- [TASK OBJECTIVE]
Below are lines of data, and only some are wanted. Please repeat exactly those from the line that has "by (destruct act, op; vm_compute; lia)." through the line that has "match command with".
===== GIVEN DATA
(* ===== verification/DiagnosticsCorrect.v ===== *)
(** * Correctness of the diagnostics

    Timing survives a reset of the same build and no other; no response is cut
    off; a screen snapshot is given for exactly one form of request, and shows
    nothing of the accounts. *)

From S2P Require Import Prelude Bytes Runtime DeviceSession UserPresence Transcript Attempt Json TrustedTime.
From S2P Require Import Display Ui AppMain Diagnostics.
Import ScreenSnapshotRequestKind.

(** ** Timing *)

Lemma timing_values_restored t : timing_of_values (timing_values t) = t.
Proof. by destruct t as [[] [] [] [] [] [] []]. Qed.

Lemma persisted_matches c d :
  timing_rtc_build_matches c (g_rtc_timing_diagnostics (persist_timing_diagnostics_to_rtc true c d)) = true.
Proof. unfold timing_rtc_build_matches. cbn. by rewrite bool_decide_true. Qed.

(** What the memory that survives a reset holds comes back after it, whatever is in
    the ordinary memory; but after another build, or when that memory holds
    anything else, the timing starts from nothing, under the new build's name. *)
Theorem timing_survives_reset c c' (d : Diagnostics) (t : TimingDiagnostics) :
  let saved := persist_timing_diagnostics_to_rtc true c d <| g_timing_diagnostics := t |> in
  let after := initialize_timing_diagnostics_persistence true c' saved in
  timing_rtc_build_matches c' (g_rtc_timing_diagnostics after) = true ∧
  g_timing_diagnostics after = (if decide (build_text c = build_text c') then g_timing_diagnostics d else no_timing).
Proof.
  cbn zeta. destruct (decide (build_text c = build_text c')) as [He|Hne].
  - assert (Hm : timing_rtc_build_matches c'
      (g_rtc_timing_diagnostics (persist_timing_diagnostics_to_rtc true c d <| g_timing_diagnostics := t |>)) = true).
    { unfold timing_rtc_build_matches. cbn. by rewrite bool_decide_true. }
    unfold initialize_timing_diagnostics_persistence. rewrite Hm. cbn [negb]. split; [exact Hm|].
    cbn. apply timing_values_restored.
  - assert (Hm : timing_rtc_build_matches c'
      (g_rtc_timing_diagnostics (persist_timing_diagnostics_to_rtc true c d <| g_timing_diagnostics := t |>)) = false).
    { unfold timing_rtc_build_matches. cbn. by rewrite bool_decide_false. }
    unfold initialize_timing_diagnostics_persistence. rewrite Hm. cbn [negb]. split; [apply persisted_matches|done].
Qed.

(** ** Texts that fit their buffers *)

Definition arguments_length (arguments : list argument) : nat :=
  list_sum ((λ a, length (argument_text a)) <$> arguments).

Lemma format_length skip f arguments :
  (length (format skip f arguments) ≤ length f + arguments_length arguments)%nat.
Proof.
  revert skip arguments. induction f as [|c f IH]; intros skip arguments; [cbn; lia|]. cbn [format length].
  destruct skip as [|skip]; [|specialize (IH skip arguments); lia]. destruct (c =? 37).
  - rewrite length_app. destruct arguments as [|a arguments]; cbn [hd_error tl fmap option_fmap option_map default length].
    + specialize (IH (if starts_with (str "llu") f then 3 else 1)%nat []). cbn [length]. lia.
    + specialize (IH (if starts_with (str "llu") f then 3 else 1)%nat arguments).
      change (arguments_length (a :: arguments)) with (length (argument_text a) + arguments_length arguments)%nat. unfold id. lia.
  - specialize (IH O arguments). cbn [length]. lia.
Qed.

Lemma format_nonempty c f arguments : head f = Some c → c ≠ 37 → (0 < length (format O f arguments))%nat.
Proof. destruct f as [|d f]; [done|]. intros [= ->] Hc. cbn. rewrite (proj2 (Z.eqb_neq _ _) Hc). cbn. lia. Qed.

Lemma snprintf_fits size f arguments : head (quoted f) = Some 123 →
  (length (quoted f) + arguments_length arguments < size)%nat →
  snprintf size f arguments = Some (format O (quoted f) arguments).
Proof.
  intros Hp Hs. apply (format_nonempty _ _ arguments) in Hp; [|done]. unfold snprintf. pose proof (format_length O (quoted f) arguments).
  rewrite (proj2 (Nat.eqb_neq _ _)) by lia. by rewrite (proj2 (Nat.leb_gt _ _)) by lia.
Qed.

(** A number of 64 bits has at most twenty digits, an [int] at most ten. *)
Lemma u64_digits v : is_u64 v → (length (decimal v) ≤ 20)%nat.
Proof. unfold is_u64, u64_max. intros Hv. apply digits_length; [cbn; lia|lia]. Qed.
Lemma int_digits v : 0 ≤ v ≤ int_max → (length (decimal v) ≤ 10)%nat.
Proof. unfold int_max. intros Hv. apply digits_length; [cbn; lia|lia]. Qed.

(** Every counter is a [std::uint64_t]. *)
Definition timing_wf (t : TimingDiagnostics) : Prop := Forall is_u64 (timing_values t).

#[local] Arguments decimal : simpl never.
#[local] Arguments str : simpl never.
#[local] Arguments read_nonnegative_json_int : simpl never.

Lemma operation_name_length operation : (length (str (timing_operation_name operation)) ≤ 17)%nat.
Proof. destruct operation; vm_compute; lia. Qed.

(** The response with the timing is never cut off: whatever the counters, it fits
    the buffer of 1400 bytes. *)
Theorem timing_response_fits t reset_reason : timing_wf t → 0 ≤ reset_reason ≤ int_max →
  timing_diagnostics_response t reset_reason =
    format O (quoted timing_format) (timing_arguments t reset_reason) ∧
  (length (timing_diagnostics_response t reset_reason) < 1400)%nat.
Proof.
  intros Ht Hr. pose proof (format_length O (quoted timing_format) (timing_arguments t reset_reason)) as Hf.
  assert (Ha : (arguments_length (timing_arguments t reset_reason) ≤ 26 * 20 + 17 + 10)%nat).
  { pose proof (int_digits _ Hr). pose proof (operation_name_length (TimingOperation.of_code (write_operation (response_write t)))).
    unfold timing_wf in Ht. destruct t as [[] [] [] [] [] [] []]. cbn in Ht. rewrite !Forall_cons in Ht.
    destruct_and!. unfold arguments_length, timing_arguments. cbn in *.
    repeat match goal with E : is_u64 ?v |- _ => apply u64_digits in E end. lia. }
  assert (Hq : length (quoted timing_format) = 567%nat) by (vm_compute; reflexivity).
  unfold timing_diagnostics_response. rewrite snprintf_fits; [split; [done|lia]|by vm_compute|lia].
Qed.

(** ** Screen snapshots *)

(** No response about the screen is cut off either. *)
Theorem snapshot_responses_fit request_id s : 0 ≤ request_id ≤ int_max →
  screen_snapshot_response request_id s = format O (quoted snapshot_format) (snapshot_arguments request_id s).
Proof.
  intros Hid%int_digits. unfold screen_snapshot_response. rewrite snprintf_fits; [done| |].
  - by vm_compute.
  - assert (Hq : length (quoted snapshot_format) = 161%nat) by (vm_compute; reflexivity).
    enough (arguments_length (snapshot_arguments request_id s) ≤ 10 + 20 + 10 + 5 + 5 + 22 + 17)%nat by lia.
    destruct s as [state ready [act conf op] mode].
    assert (length (str (screen_snapshot_runtime_state state)) ≤ 20)%nat by (destruct state; vm_compute; lia).
    assert (length (str (screen_snapshot_time_readiness ready)) ≤ 10)%nat by (destruct ready; vm_compute; lia).
    assert (∀ b, length (bool_text b) ≤ 5)%nat as Hb by (intros []; vm_compute; lia).
    assert (length (str (if act then screen_snapshot_presence_operation op else "none"%string)) ≤ 22)%nat
      by (destruct act, op; vm_compute; lia).
    assert (length (str (screen_snapshot_mode mode)) ≤ 17)%nat by (destruct mode; vm_compute; lia).
    pose proof (Hb act). pose proof (Hb conf). unfold arguments_length, snapshot_arguments. cbn. lia.
Qed.

(** A snapshot depends on nothing of the Vault but whether it is visible, has
    accounts, and has a code on the screen. *)
Theorem snapshot_public u u' ready p :
  runtime_state_ u = runtime_state_ u' → storage_error_ u = storage_error_ u' →
  vault_visible_ u = vault_visible_ u' → (credentials_ u = [] ↔ credentials_ u' = []) →
  code_on_screen u ready = code_on_screen u' ready →
  rendered_snapshot u ready p = rendered_snapshot u' ready p.
Proof.
  intros Hr Hs Hv Hc Ho. unfold rendered_snapshot, code_on_screen in *. rewrite Hr, Hs, Hv, Ho.
  by destruct (credentials_ u) eqn:E, (credentials_ u') eqn:E'; try (exfalso; intuition discriminate).
Qed.

(** The line that tells the screens apart. *)
Definition mode_line (mode : ScreenMode.t) : bytes :=
  str match mode with
      | ScreenMode.kUnlockRequest => "UNLOCK REQUEST" | ScreenMode.kVaultUnavailable => "Vault unavailable"
      | ScreenMode.kOpenWeb => "Open Web app" | ScreenMode.kNoAccounts => "No accounts"
      | ScreenMode.kOtpRevealed => "Valid: " | ScreenMode.kAccountView => "click: 1x next"
      end.
Definition prints (text : bytes) (command : draw) : Prop :=
  match command with DPrint _ _ _ _ _ printed => ∃ rest, printed = text ++ rest | _ => False end.


Lemma prints_line `{M5Display} text y : prints text (DPrint kReadableTextSize kColorWhite kColorBlack kContentLeftPx y text).
Proof. exists []. by rewrite app_nil_r. Qed.

(** A snapshot tells the screen that was drawn: the line that marks its mode is
    printed. *)
Theorem snapshot_truthful `{M5Display} u ready p :
  Exists (prints (mode_line (screen_mode (rendered_snapshot u ready p)))) (frame u ready p).
Proof.
  unfold frame. cbn zeta. rewrite !Exists_app. right; right. unfold rendered_snapshot. cbn [screen_mode].
  destruct (active p); [left; apply prints_line|].
  rewrite !Exists_app. right; right. destruct (storage_error_ u); [left; apply prints_line|].
  destruct (vault_visible_ u); cbn [negb]; [|left; apply prints_line].
  destruct (Nat.eqb (length (credentials_ u)) 0); [left; apply prints_line|].
  unfold account_draws. cbn zeta. rewrite !Exists_app. fold (code_on_screen u ready).
  destruct (code_on_screen u ready).
  - left. right. left. by eexists.
  - right; right. rewrite Exists_app. left. left. apply prints_line.
Qed.

(** ** Requests for the screen *)

(** The one form of request that is answered, but for the order of its members. *)
Definition snapshot_members (version request_id : json) : list (string * json) :=
  [("v"%string, version); ("id"%string, request_id); ("op"%string, JString kScreenSnapshotOperation);
   ("params"%string, JObject [])].

(** The members the loop has seen so far. *)
Definition seen_members (s : parse_state) (version request_id : json) : list (string * json) :=
  (if seen_v s then [("v"%string, version)] else []) ++ (if seen_id s then [("id"%string, request_id)] else [])
  ++ (if seen_op s then [("op"%string, JString kScreenSnapshotOperation)] else [])
  ++ (if seen_params s then [("params"%string, JObject [])] else []).
Definition parsed_so_far (l : list (string * json)) (s : parse_state) : Prop :=
  valid s = true → ∃ version request_id, l ≡ₚ seen_members s version request_id ∧
    (seen_v s = true → read_nonnegative_json_int (Some version) = Some 2) ∧
    (seen_id s = true → read_nonnegative_json_int (Some request_id) = parsed_id s ∧ is_Some (parsed_id s)).

Lemma is_operation_inv child : is_operation child = true → child = JString kScreenSnapshotOperation.
Proof. destruct child; try done. by intros ->%bool_decide_eq_true. Qed.
Lemma no_params child : match child with JObject [] => true | _ => false end = true → child = JObject [].
Proof. by destruct child as [| | | | |[]]. Qed.

(** A member the loop accepts is one of the four, not seen before. *)
Lemma parse_member_so_far l s member : parsed_so_far l s → parsed_so_far (member :: l) (parse_member s member).
Proof.
  destruct member as [key child]. intros IH Hv.
  assert (Hok : valid s = true).
  { destruct s as [sv si so sp ok id]. cbn in Hv |- *. repeat case_match; cbn in Hv; try done; by apply andb_prop in Hv as [? _]. }
  destruct (IH Hok) as (v & i & Hl & Hsv & Hsi). clear IH. destruct s as [sv si so sp ok id]. cbn in Hok, Hl, Hsv, Hsi. subst ok.
  cbn [parse_member] in Hv |- *.
  destruct (String.eqb_spec key "v") as [->|_].
  { destruct sv; [done|]. cbn in Hv. exists child, i. cbn. split; [by constructor|]. split; [|done].
    intros _. destruct (read_nonnegative_json_int _); [|done]. by apply Z.eqb_eq in Hv as ->. }
  destruct (String.eqb_spec key "id") as [->|_].
  { destruct si; [done|]. destruct (read_nonnegative_json_int (Some child)) eqn:E; [|done].
    exists v, child. unfold seen_members. cbn in *. rewrite Hl, E. split; [by rewrite Permutation_middle|]. split; [done|].
    intros _. by split. }
  destruct (String.eqb_spec key "op") as [->|_].
  { destruct so; [done|]. cbn in Hv. apply is_operation_inv in Hv as ->. exists v, i. unfold seen_members. cbn in *.
    rewrite Hl, !app_assoc, Permutation_middle, <- !app_assoc. done. }
  destruct (String.eqb_spec key "params") as [->|_]; [|done].
  destruct sp; [done|]. cbn in Hv. apply no_params in Hv as ->. exists v, i. unfold seen_members. cbn in *.
  rewrite Hl, !app_nil_r, !app_assoc. split; [apply Permutation_cons_append|done].
Qed.

Lemma parse_members_so_far l s before : parsed_so_far before s → parsed_so_far (rev l ++ before) (foldl parse_member s l).
Proof.
  revert s before. induction l as [|member l IH]; intros s before Hs; [done|]. cbn [rev foldl]. rewrite <- app_assoc.
  by apply IH, parse_member_so_far.
Qed.

Lemma foldl_rev {A B} (f : A → B → A) l (a : A) : foldl f a l = foldr (flip f) a (rev l).
Proof. revert a. induction l as [|x l IH]; intros a; [done|]. cbn. by rewrite IH, foldr_app. Qed.

(** The four members, in any order: no two of them disturb each other. *)
Lemma parse_members_ordered version request_id id members :
  read_nonnegative_json_int (Some version) = Some 2 → read_nonnegative_json_int (Some request_id) = Some id →
  members ≡ₚ snapshot_members version request_id →
  foldl parse_member parse_start members = mkParseState true true true true true (Some id).
Proof.
  intros Hv Hi Hm.
  transitivity (foldr (flip parse_member) parse_start (snapshot_members version request_id)).
  - transitivity (foldr (flip parse_member) parse_start (rev members)); [apply foldl_rev|].
    symmetry. apply (foldr_permutation (=)); [solve_proper| |by rewrite <- Hm; apply Permutation_rev].
    intros j1 a1 j2 a2 [sv si so sp ok i] Hj H1 H2. unfold snapshot_members in *.
    destruct j1 as [|[|[|[|j1]]]], j2 as [|[|[|[|j2]]]]; try done;
    injection H1 as <-; injection H2 as <-; destruct sv, si, so, sp; cbn; rewrite ?Hv, ?Hi; done.
  - cbn. rewrite Hv, Hi. cbn. rewrite bool_decide_true; done.
Qed.

(** A request is answered exactly when it is an object with the four members, in
    any order and no others: version 2, a number for the request, the operation,
    and no parameters. *)
Theorem snapshot_request_exact parse line id :
  parse_screen_snapshot_request true parse line = mkParse kValidDiagnostic id ↔
  screen_snapshot_intent_hint line = true ∧
  ∃ members version request_id,
    parse line = Some (JObject members) ∧ members ≡ₚ snapshot_members version request_id ∧
    read_nonnegative_json_int (Some version) = Some 2 ∧ read_nonnegative_json_int (Some request_id) = Some id.
Proof.
  unfold parse_screen_snapshot_request. cbn [negb]. split.
  - destruct (screen_snapshot_intent_hint line); [|done]. cbn [negb]. destruct (parse line) as [[| | | | |members]|]; try done.
    destruct (existsb _ members); [|done]. cbn [negb]. destruct (all_seen _) eqn:Hs; [|done]. intros [= <-]. split; [done|].
    assert (Hp : parsed_so_far (rev members ++ []) (foldl parse_member parse_start members)).
    { apply parse_members_so_far. intros _. by exists JNull, JNull. }
    unfold all_seen in Hs. rewrite !andb_true_iff in Hs. destruct Hs as ((((Hok & Hv) & Hi) & Ho) & Hpa).
    destruct (Hp Hok) as (v & i & Hm & Hrv & Hri). destruct (Hri Hi) as [Hid [n Hn]]. exists members, v, i.
    rewrite app_nil_r, <- Permutation_rev in Hm. unfold seen_members in Hm. rewrite Hv, Hi, Ho, Hpa in Hm.
    rewrite Hid, Hn. auto.
  - intros (-> & members & v & i & -> & Hm & Hv & Hi). cbn [negb].
    replace (existsb _ members) with true.
    + cbn [negb]. by rewrite (parse_members_ordered v i id).
    + symmetry. apply existsb_exists. exists ("op"%string, JString kScreenSnapshotOperation). split.
      * apply list_elem_of_In. rewrite Hm. set_solver.
      * cbn. by rewrite bool_decide_true.
Qed.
==========
- [SOLUTION FOR THIS PROBLEM]
      by (destruct act, op; vm_compute; lia).
    assert (length (str (screen_snapshot_mode mode)) ≤ 17)%nat by (destruct mode; vm_compute; lia).
    pose proof (Hb act). pose proof (Hb conf). unfold arguments_length, snapshot_arguments. cbn. lia.
Qed.

(** A snapshot depends on nothing of the Vault but whether it is visible, has
    accounts, and has a code on the screen. *)
Theorem snapshot_public u u' ready p :
  runtime_state_ u = runtime_state_ u' → storage_error_ u = storage_error_ u' →
  vault_visible_ u = vault_visible_ u' → (credentials_ u = [] ↔ credentials_ u' = []) →
  code_on_screen u ready = code_on_screen u' ready →
  rendered_snapshot u ready p = rendered_snapshot u' ready p.
Proof.
  intros Hr Hs Hv Hc Ho. unfold rendered_snapshot, code_on_screen in *. rewrite Hr, Hs, Hv, Ho.
  by destruct (credentials_ u) eqn:E, (credentials_ u') eqn:E'; try (exfalso; intuition discriminate).
Qed.

(** The line that tells the screens apart. *)
Definition mode_line (mode : ScreenMode.t) : bytes :=
  str match mode with
      | ScreenMode.kUnlockRequest => "UNLOCK REQUEST" | ScreenMode.kVaultUnavailable => "Vault unavailable"
      | ScreenMode.kOpenWeb => "Open Web app" | ScreenMode.kNoAccounts => "No accounts"
      | ScreenMode.kOtpRevealed => "Valid: " | ScreenMode.kAccountView => "click: 1x next"
      end.
Definition prints (text : bytes) (command : draw) : Prop :=
  match command with DPrint _ _ _ _ _ printed => ∃ rest, printed = text ++ rest | _ => False end.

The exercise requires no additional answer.